A similar paradigm has been shown in hematopoietic neoplasms where, for example, myeloproliferative neoplasm (MPN) cells induced increased osteoblastic cells and marked gene expression changes in mesenchymal stromal cells. Increased transforming growth factor-β and decreased CXCL12 and kit ligand (among other changes) compromised stromal cell support of normal hematopoietic cells in vitro, but not malignant ones.5  Tumor cells were preferentially supported over their normal counterparts in the coculture system.
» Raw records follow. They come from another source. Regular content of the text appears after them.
Lemma fail_well_spoken e stage s p r :
  finalized (capture r) = false -> reads client_init (out r) = Some p -> sim s p ->
  well_spoken (out (fail_stream from_str to_lowercase client e stage s r)).
Proof.
  intros Hf Hp Hsim.
  destruct (fail_stream_settles from_str to_lowercase client e stage s r Hf)
    as (pre & post & Hr & Ho & Hst & _).
  destruct (sim_error s p (sanitize_stream_error_for_client from_str e) (from_error e) Hsim)
    as (q & Hq & Hd).
  rewrite Hr in Hq. rewrite Ho. eapply (well_spoken_prefix _ post); [|exact Hd|done].
  by rewrite <-app_assoc, reads_app, Hp.
Qed.

(** The early frame goes out in part if the client leaves, and then the task
    ends. *)
Lemma frame_left pre post p :
  reads client_init (pre ++ post) = Some p -> ~ stays client -> well_spoken pre.
Proof. intros Hp Hl. destruct (reads_prefix _ _ _ _ Hp) as [q Hq]. by exists q. Qed.

Lemma warm_well_spoken ctx meta result (bind : M -> M) key r :
  finalized (capture r) = false -> out r = [] ->
  (forall items, result = inl items -> fed_all items (early_frame (new_stream_state ctx)).2) ->
  well_spoken
    (out (warm_render_task from_str to_lowercase client ctx (meta, result) bind key r)).
Proof.
  intros Hf Hout Hfed. unfold warm_render_task.
  destruct (sim_early (AdapterLaws := AL) ctx) as (p & Hp & Hsim).
  destruct (early_frame (new_stream_state ctx)) as [frame s]. simpl in Hp, Hsim, Hfed.
  pose proof (send_all_delivers client (mark_committed client) frame r
    (still_committed client)) as Hd.
  destruct (send_all client (mark_committed client) frame r) as [ok r1]. simpl in Hd.
  destruct Hd as (pre & post & -> & Ho & Hok & Hst & Hs & Hf1 & He). rewrite Hout in Ho.
  rewrite Hf in Hf1. simpl in Ho. destruct ok; cbn [negb].
  2: { cbn [out on_capture update]. rewrite Ho. apply (frame_left _ _ _ Hp).
       intros Hs'. by discriminate (Hst Hs'). }
  rewrite (Hok eq_refl), app_nil_r in Hp.
  destruct (still_stamp r1) as (Ho2 & Hs2 & Hf2 & He2). set (r2 := stamp_opening r1) in *.
  rewrite Ho in Ho2. rewrite Hf1 in Hf2. destruct (closed client (tick r2)) eqn:Ec; cbn [negb].
  { cbn [out on_capture update]. rewrite Ho2. apply (frame_left pre [] p); [by rewrite app_nil_r|].
    intros Hs'. by rewrite Hs' in Ec. }
  match goal with |- context [on_capture (observe_meta meta) ?x] =>
    set (r3 := on_capture (observe_meta meta) x) end.
  assert (reads client_init (out r3) = Some p) as Hp3 by (etrans; [|exact Hp]; f_equal; exact Ho2).
  assert (finalized (capture r3) = false) as Hf3
    by (etrans; [apply (proj2 (quiet_meta meta (capture r2)))|exact Hf2]).
  destruct result as [items|e].
  - match goal with |- context [stamp_opening ?x] => set (r4 := x) end.
    destruct (still_stamp r4) as (Ho5 & _ & Hf5 & _).
    apply (drive_well_spoken items key s p); [by rewrite Hf5|by rewrite Ho5|done|by apply Hfed].
  - cbn [out on_capture update]. by apply (fail_well_spoken e _ s p).
Qed.

End protocol.

(** C2: one row per stream, and it tells the truth.  Whatever the upstream yields
    and whenever the client leaves, driving a stream sends exactly one ledger
    row; what went out is a prefix of the dialect's rendering of the upstream,
    the whole of it if the client stayed.  The outcome is [ok] only when the
    upstream ended by itself and everything, the closing events included, was
    delivered; [upstream_error] only when the upstream or the rendering failed;
    [client_disconnect] only when the client left.  And nothing is learnt from
    a stream that is not [ok]. *)
Theorem stream_row_is_exact `{IngressAdapter A E} `{MeterOps M} `{HttpCrate}
    (from_str : string -> option Value) (to_lowercase : string -> string) (client : Client)
    (items : list (ChatChunk.t + Error.t)) (key : option string) (s : A) (r : Run E M) :
  finalized (capture r) = false ->
  let r' := drive_stream from_str to_lowercase client items key s r in
  exists row pre post,
    sent (capture r') = sent (capture r) ++ [row] /\
    rendering from_str items s = pre ++ post /\ out r' = out r ++ pre /\
    (stays client -> post = []) /\
    match outcome row with
    | Outcome.Ok => clean items s = true /\ post = []
    | Outcome.UpstreamError => clean items s = false /\ effects r' = effects r
    | Outcome.ClientDisconnect => ~ stays client /\ effects r' = effects r
    | _ => False
    end.
Proof. intros Hf. by apply drive_stream_driven. Qed.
However, the co-evolution of neoplastic cells and their stromal components also has a more hostile face in hematologic malignancies. Some cells of the bone marrow microenvironment appear to drop out in the presence of malignancy. Krevvata et al showed that this is true of osteoblastic cells in the setting of acute myeloid leukemia (AML) or myelodysplasia (MDS) among patients, and in mice models of acute lymphoblastic or myeloid leukemia (see figure). Patients had lost almost half of their osteoblasts even before therapy. This is in agreement with a previous report demonstrating functional inhibition of osteoblasts in a murine AML model.6  In addition, 2 laboratories recently showed that sympathetic neurons are adversely affected by the presence of JAK2-induced MPN or MLL-AF9–induced AML cells, respectively.7,8  In each case, modifying the number of these microenvironmental cells affected the growth kinetics of the neoplasm. Reducing nestin+ mesenchymal stem cells (MSCs)7  or inhibiting adrenergic receptors in sympathetic neurons8  (β3 for MPN, β2 for AML) increased the aggressiveness of the neoplastic disease in vivo. The converse was seen when nestin+ MSCs were protected through the use of adrenergic agonists, which restored the sympathetic control of these cells. Therefore, it seems that some myeloid neoplasms (and perhaps acute lymphoblastic leukemic cells as well) reduce niche elements that do not support them. The reduction in those niche components appears to be a key contributor to in vivo disease kinetics and a possible cause for the suppression of normal hematopoeisis.1  Parathyroid hormone injections to mitigate the loss of niche osteolineage cells in studies of BCR/ABL disease9  or adrenergic agonists in MPN7  delayed disease progression, respectively. The potency of any of these interventions is unlikely to be sufficient to control disease, but these early studies indicate that a focused effort on niche-targeted therapeutics may be justified. Combining niche support with conventional therapies targeting the neoplastic cell may serve to suppress the malignancy while restoring normal hematopoeisis, thus improving a patient’s chances in this duel with disease.

Conflict-of-interest disclosure: The authors declare no competing financial interests.